Return, exactly and in full, the lines of the records below starting at the one with "kw = bound_debug kw'" and ending at the one with "string * list", and no other lines.

[[ Provided entries open ]]

(** Regions are published at the head of the list and never removed. *)
Definition published (b b' : Buddy) : Prop :=
  forall rs, linked b (bd_regions b) rs -> NoDup rs.*1 -> exists rs', linked b' (bd_regions b') rs' /\ NoDup rs'.*1 /\ rs.*1 ⊆ rs'.*1.

(** The handlers run with their thread outside the allocator.  [step_memory] is
    any other work of the threads: on the buddy's regions, the cells, the flag. *)
Inductive step : process * threads -> process * threads -> Prop :=
  | step_spawn p ts t : ts !! t = None -> step (p, ts) (p, <[t := Running ∅]> ts)
  | step_lock p p' ts t h l : ts !! t = Some (Running h) -> takes p l -> lock l p = Some p' -> step (p, ts) (p', <[t := Running ({[l]} ∪ h)]> ts)
  | step_unlock p ts t h l : ts !! t = Some (Running h) -> l ∈ h -> step (p, ts) (unlock l p, <[t := Running (h ∖ {[l]})]> ts)
  | step_memory p p' ts : words p' = words p -> ATFORK_GUARD p' = ATFORK_GUARD p -> TRIM_ATFORK_GUARD p' = TRIM_ATFORK_GUARD p ->
      published (BUDDY_BACKEND p) (BUDDY_BACKEND p') -> step (p, ts) (p', ts)
  | step_prepare p p' ts t : ts !! t = Some (Running ∅) -> fork_prepare_bootstrap p = Some p' -> step (p, ts) (p', <[t := Preparing]> ts)
  | step_ready p p' ts t : ts !! t = Some Preparing -> fork_prepare_trim p = Some p' -> step (p, ts) (p', <[t := ForkReady]> ts)
  | step_parent_trim p ts t : ts !! t = Some ForkReady -> step (p, ts) (drop_trim_guard p, <[t := Resuming]> ts)
  | step_parent_atfork p ts t : ts !! t = Some Resuming -> step (p, ts) (drop_atfork_guard p, <[t := Running ∅]> ts).
(** C3 (amended): for every record whose weather_condition is not one of
    the eight enum values, the engine does no validation: the weather signal
    contributes zero and the record is scored and labelled exactly as the
    same record with weather Clear. *)
Theorem C3_unknown_weather_scores_as_clear (r : row)
    (Hw : ~ In (weather_condition r) WEATHERS) :
  weather_score (weather_condition r) (skin_temp r) (hr_bpm r) = Ok 0 /\
  rule_score r = rule_score (set_weather "Clear" r) /\
  rule_label_row r = rule_label_row (set_weather "Clear" r).
Proof.
  pose proof (weather_score_outside_enum _ (skin_temp r) (hr_bpm r) Hw) as H0.
  assert (Hs : rule_score r = rule_score (set_weather "Clear" r)).
  { unfold rule_score. cbn. rewrite H0. reflexivity. }
  split; [exact H0 | split; [exact Hs | ]].
  unfold rule_label_row. rewrite Hs. reflexivity.
Qed.

Lemma C3_unknown_weather_witness :
  rule_label_row tornado_row = rule_label_row (set_weather "Clear" tornado_row).
Proof.
  apply (C3_unknown_weather_scores_as_clear tornado_row).
  cbn. intros H.
  repeat (destruct H as [H | H]; [discriminate | ]). exact H.
Defined.

(** ** Each block of [rule_label_row]: when it returns, and what *)

(** A Python int that [np.isnan] takes goes through the pressure blocks like
    the same number from the data frame; one it refuses raises. *)
Lemma bp_sys_score_int (z : Z) :
  bp_sys_score (PyInt z) =
    if in_np_range z then bp_sys_score (PyNum (inject_Z z)) else TypeError.
Proof.
  unfold bp_sys_score, np_isnan, bind. destruct (in_np_range z); reflexivity.
Qed.

Lemma bp_dia_score_int (z : Z) :
  bp_dia_score (PyInt z) =
    if in_np_range z then bp_dia_score (PyNum (inject_Z z)) else TypeError.
Proof.
  unfold bp_dia_score, np_isnan, bind. destruct (in_np_range z); reflexivity.
Qed.

Lemma altitude_spo2_score_int (alt : Q) (z : Z) :
  altitude_spo2_score alt (PyInt z)
    = altitude_spo2_score alt (PyNum (inject_Z z)).
Proof. reflexivity. Qed.

Lemma bp_sys_score_returns (v : pyval) :
  accepted v -> exists d, bp_sys_score v = Ok d.
Proof.
  destruct v as [ | | q | z]; cbn [accepted]; intros Hv;
    [contradiction | eexists; reflexivity | | rewrite bp_sys_score_int, Hv];
    unfold bp_sys_score, ifM; cbn; q_split; eexists; reflexivity.
Qed.
(** Two calls that agree on the configuration the claim lists: the
    columns and bounds of the views, the bisection factor, the bisection
    threshold, the concurrency toggle and the maximal worker count. *)
Definition same_listed_configuration `{Defaults} (kw kw' : Kwargs.t) : Prop :=
  segment_kwargs kw = segment_kwargs kw'
  ∧ bound_bisection_factor kw = bound_bisection_factor kw'
  ∧ bound_bisection_threshold kw = bound_bisection_threshold kw'
  ∧ bound_threaded kw = bound_threaded kw'
  ∧ bound_max_threadpool_size kw = bound_max_threadpool_size kw'.

(** The claim as it is stated: nothing but the listed configuration
    reaches the differ and the views. *)
Definition listed_configuration_is_all `{Defaults}
    (s : Runtime) (table1 table2 : ref) (kw kw' : Kwargs.t) : Prop :=
  same_listed_configuration kw kw' →
  diff_tables table1 table2 kw s = diff_tables table1 table2 kw' s.

(** ** Keyword arguments passed in full *)


(** Two calls that pass the same keywords to the differ's constructor. *)
Definition same_differ_keywords `{Defaults} (kw kw' : Kwargs.t) : Prop :=
  bound_bisection_factor kw = bound_bisection_factor kw'
  ∧ bound_bisection_threshold kw = bound_bisection_threshold kw'
  ∧ bound_debug kw = bound_debug kw'
  ∧ bound_threaded kw = bound_threaded kw'
  ∧ bound_max_threadpool_size kw = bound_max_threadpool_size kw'.

(** Two calls that pass the same keywords to [create_table_segment]. *)
Definition same_segment_keywords `{Defaults} (kw kw' : Kwargs.t) : Prop :=
  segment_kwargs kw = segment_kwargs kw'
  ∧ bound_db_thread_count kw = bound_db_thread_count kw'.

(** What a view is a view of: the URI of its connection, its table and
    its logical bounds. *)
Definition view_of (seg : TableSegment.t)
  : string * list string * SegmentKwargs.t :=
  (conn_uri (TableSegment.database seg), TableSegment.table_path seg,
   logical_bounds seg).

(** ** Concrete inputs *)

Definition demo_defaults : Defaults := mkDefaults 32 16384.

(** Two [TableRef] objects, at references 0 and 1. *)
Definition demo_left : TableRef.t := TableRef.mk "postgres:///a" "public.rating".
Definition demo_right : TableRef.t := TableRef.mk "mysql:///b" "rating".

Definition demo_state : Runtime :=
  mkRuntime (<[1%nat := demo_right]> (<[0%nat := demo_left]> ∅)) 0 [].

Definition demo_row (k v : Z) : Row := mkRow k None [v].

(** Side A holds keys 1..6 and 8, side B holds keys 1..4 and 6..8 and a
    different value at key 3.  The scheduler of the concurrent mode hands
    over the sub-ranges last first. *)
Definition demo_env : Env :=
  mkEnv (λ uri _ _ _ _,
           if String.eqb uri "postgres:///a"
           then [demo_row 3 0; demo_row 1 0; demo_row 2 0; demo_row 5 0;
                 demo_row 4 0; demo_row 6 0; demo_row 8 0]
           else [demo_row 1 0; demo_row 2 0; demo_row 3 1; demo_row 4 0;
                 demo_row 6 0; demo_row 7 0; demo_row 8 0])
        (λ r, row_key r + 100 * default 0 (head (row_extra r)))
        (λ parts, concat (reverse parts)).

(** [diff_tables(.., bisection_factor=2, bisection_threshold=1,
    threaded=False)]. *)
Definition demo_sequential : Kwargs.t :=
  Kwargs.mk None None None None None None None (Some 2) (Some 1) (Some false)
            None None None.

(** [diff_tables(.., bisection_factor=2, bisection_threshold=1)], with
    the concurrency toggle left on. *)
Definition demo_concurrent : Kwargs.t :=
  Kwargs.mk None None None None None None None (Some 2) (Some 1) None
            None None None.

(** The iterator that [demo_sequential] returns in [demo_state]. *)
Definition demo_iterator : DiffIterator :=
  mkDiffIterator
    (TableDiffer.mk 2 1 false false (Some 1))
    (TableSegment.mk (mkDatabase 0 "postgres:///a" 1) ["public"; "rating"]%string
       "id" None [] None None None None)
    (TableSegment.mk (mkDatabase 1 "mysql:///b" 1) ["rating"]%string
       "id" None [] None None None None).

(** [diff_tables(.., db_thread_count=4)]. *)
Definition demo_four_threads : Kwargs.t :=
  Kwargs.mk None None None None None None None None None None None None (Some 4).

(** [diff_tables(.., start_key=5, end_key=3)]. *)
Definition demo_malformed : Kwargs.t :=
  Kwargs.mk None None None (Some (Some 5)) (Some (Some 3)) None None None None
            None None None None.

(** [diff_tables(.., bisection_factor=1)]. *)
Definition demo_factor_one : Kwargs.t :=
  Kwargs.mk None None None None None None None (Some 1) None None None None None.
(** C1.  The acquisition policy, which every resolver applies to each of
    its target files.  [acquire_map_data] on a local file of at least 1024
    bytes makes no request and leaves the files as they are.  On a file that
    is absent or shorter than 1024 bytes it makes exactly one request, to the
    URL formatted from the template; when the request returns and the file
    can be written it returns normally, and whenever it returns normally the
    file holds exactly the response body.  The three resolvers compute their
    target path(s), run [acquire_map_data] on each, and only then return the
    path(s); the two half-mission targets are different files; the URL
    templates always format. *)
Theorem download_only_when_missing_or_undersized :
  (forall (p : path) (tmpl url : string) (w : world) (r : result unit) (w' : world),
      Py.format tmpl [("fn", Py.VStr (name p))] = Ok url ->
      acquire_map_data p tmpl w = (r, w') ->
      (forall content,
          fs w !! p = Some content -> 1024 <= Z.of_nat (length content) ->
          r = Ok tt /\ net_calls (new_events w w') = [] /\ fs w' = fs w) /\
      (fs w !! p = None \/
       (exists content, fs w !! p = Some content /\ Z.of_nat (length content) < 1024) ->
       net_calls (new_events w w') = [url] /\
       (forall body, remote w url = Some body -> writable w p = true ->
                     r = Ok tt /\ fs w' = <[p := body]> (fs w)) /\
       (r = Ok tt -> exists body, remote w url = Some body /\ fs w' !! p = Some body))) /\
  (forall (d : Z) (dir : string) (i : Z) (w : world),
      get_planck_noise_data d dir i w
      = resolve (noise_target d dir i) (fun p => acquire_map_data p url_template_sims) w) /\
  (forall (d : Z) (dir : string) (w : world),
      get_planck_obs_data d dir w
      = resolve (obs_target d dir) (fun p => acquire_map_data p url_template_maps) w) /\
  (forall (d : Z) (dir : string) (w : world),
      get_planck_hm_data d dir w
      = resolve (hm_targets d dir)
                (fun '(p1, p2) => acquire_map_data p1 url_template_maps;;
                                  acquire_map_data p2 url_template_maps) w) /\
  (forall (d : Z) (dir : string) (p1 p2 : path),
      hm_targets d dir = Ok (p1, p2) -> p1 <> p2) /\
  (forall fn : string,
      Py.format url_template_sims [("fn", Py.VStr fn)] = Ok (url_sims fn) /\
      Py.format url_template_maps [("fn", Py.VStr fn)] = Ok (url_maps fn)).
Proof.
  split; [|split; [|split; [|split; [|split]]]].
  - intros p tmpl url w r w' Hf Hrun. split.
    + intros c Hc Hsz.
      assert (Hca : is_cached w p = true) by (apply is_cached_true; eauto).
      rewrite (acquire_cached _ _ _ Hca) in Hrun. injection Hrun as <- <-.
      rewrite (new_events_extends w _ [EPrint (File_exists p)]) by reflexivity. auto.
    + intros Hmiss%is_cached_false.
      rewrite (acquire_uncached _ _ _ _ Hmiss Hf) in Hrun.
      destruct (remote w url) as [body|]; [destruct (writable w p)|];
        injection Hrun as <- <-; erewrite new_events_extends by reflexivity; cbn.
      * split; [reflexivity|]. split.
        -- intros b [= <-] _. auto.
        -- intros _. exists body. split; [reflexivity|]. apply lookup_insert_eq.
      * split; [reflexivity|]. split; [discriminate|discriminate].
      * split; [reflexivity|]. split; [discriminate|discriminate].
  - apply noise_resolver.
  - apply obs_resolver.
  - apply hm_resolver.
  - apply hm_targets_distinct.
  - intros fn. split; [apply format_url_sims|apply format_url_maps].
Qed.

Lemma format_f0_small (z : Z) : Z.abs z < 2 ^ 53 -> Py.format_f0 z = Ok (Py.str_of_int z).
Proof.
  intros Hz. unfold Py.format_f0, Py.float_of_int.
  apply Z.ltb_lt in Hz. rewrite Hz. reflexivity.
Qed.



Lemma acquire_raises (p : path) (tmpl : string) (w : world) (e : exn) :
  (acquire_map_data p tmpl w).1 = Raise e <->
  is_cached w p = false /\
  (Py.format tmpl [("fn", Py.VStr (name p))] = Raise e \/
   exists url, Py.format tmpl [("fn", Py.VStr (name p))] = Ok url /\
               (remote w url = None /\ e = RequestException \/
                is_Some (remote w url) /\ writable w p = false /\ e = OSError p)).
Proof.
  destruct (is_cached w p) eqn:Hc.
  - rewrite acquire_cached by exact Hc. cbn. split; [discriminate|]. now intros [[=] _].
  - destruct (Py.format tmpl [("fn", Py.VStr (name p))]) as [url|e'] eqn:Hf.
    + rewrite (acquire_uncached _ _ _ _ Hc Hf).
      destruct (remote w url) as [body|] eqn:Hr; [destruct (writable w p) eqn:Hw|]; cbn.
      * split; [discriminate|].
        intros [_ [[=]|(url' & [= <-] & [[Hn _]|(_ & [=] & _)])]]. congruence.
      * split.
        -- intros [= <-]. split; [reflexivity|]. right. exists url.
           split; [reflexivity|]. right. rewrite Hr. eauto.
        -- intros [_ [[=]|(url' & [= <-] & [[Hn _]|(_ & _ & ->)])]];
             [congruence|reflexivity].
      * split.
        -- intros [= <-]. split; [reflexivity|]. right. eauto.
        -- intros [_ [[=]|(url' & [= <-] & [[_ ->]|([b Hb] & _)])]];
             [reflexivity|congruence].
    + unfold acquire_map_data, is_cached in *. m_unfold.
      destruct (fs w !! p) as [c|]; cbn.
      * destruct (Z.of_nat (length c) <? 1024); [|discriminate]. cbn. rewrite Hf. cbn.
        split; [intros [= <-]; auto|]. intros [_ [[= <-]|(url' & [=] & _)]]. reflexivity.
      * rewrite Hf. cbn.
        split; [intros [= <-]; auto|]. intros [_ [[= <-]|(url' & [=] & _)]]. reflexivity.
Qed.


Lemma in_list_true (d : Z) (l : list Z) : in_list d l = true <-> In d l.
Proof.
  unfold in_list. rewrite existsb_exists. split.
  - intros (x & Hx & ->%Z.eqb_eq). exact Hx.
  - intros Hd. exists d. split; [exact Hd|apply Z.eqb_refl].
Qed.

Lemma in_list_false (d : Z) (l : list Z) : in_list d l = false <-> ~ In d l.
Proof.
  rewrite <- in_list_true. destruct (in_list d l); split; congruence.
Qed.

Lemma prefix_append (a c : string) : String.prefix a (a +:+ c) = true.
Proof.
  induction a as [|x a IH]; [now destruct c|].
  change (String.prefix (String x a) (String x (a +:+ c)) = true).
  cbn [String.prefix]. destruct (ascii_dec x x); [exact IH|congruence].
Qed.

[[ Provided entries closed ]]

Output of the task:
  ∧ bound_debug kw = bound_debug kw'
  ∧ bound_threaded kw = bound_threaded kw'
  ∧ bound_max_threadpool_size kw = bound_max_threadpool_size kw'.

(** Two calls that pass the same keywords to [create_table_segment]. *)
Definition same_segment_keywords `{Defaults} (kw kw' : Kwargs.t) : Prop :=
  segment_kwargs kw = segment_kwargs kw'
  ∧ bound_db_thread_count kw = bound_db_thread_count kw'.

(** What a view is a view of: the URI of its connection, its table and
    its logical bounds. *)
Definition view_of (seg : TableSegment.t)
  : string * list string * SegmentKwargs.t :=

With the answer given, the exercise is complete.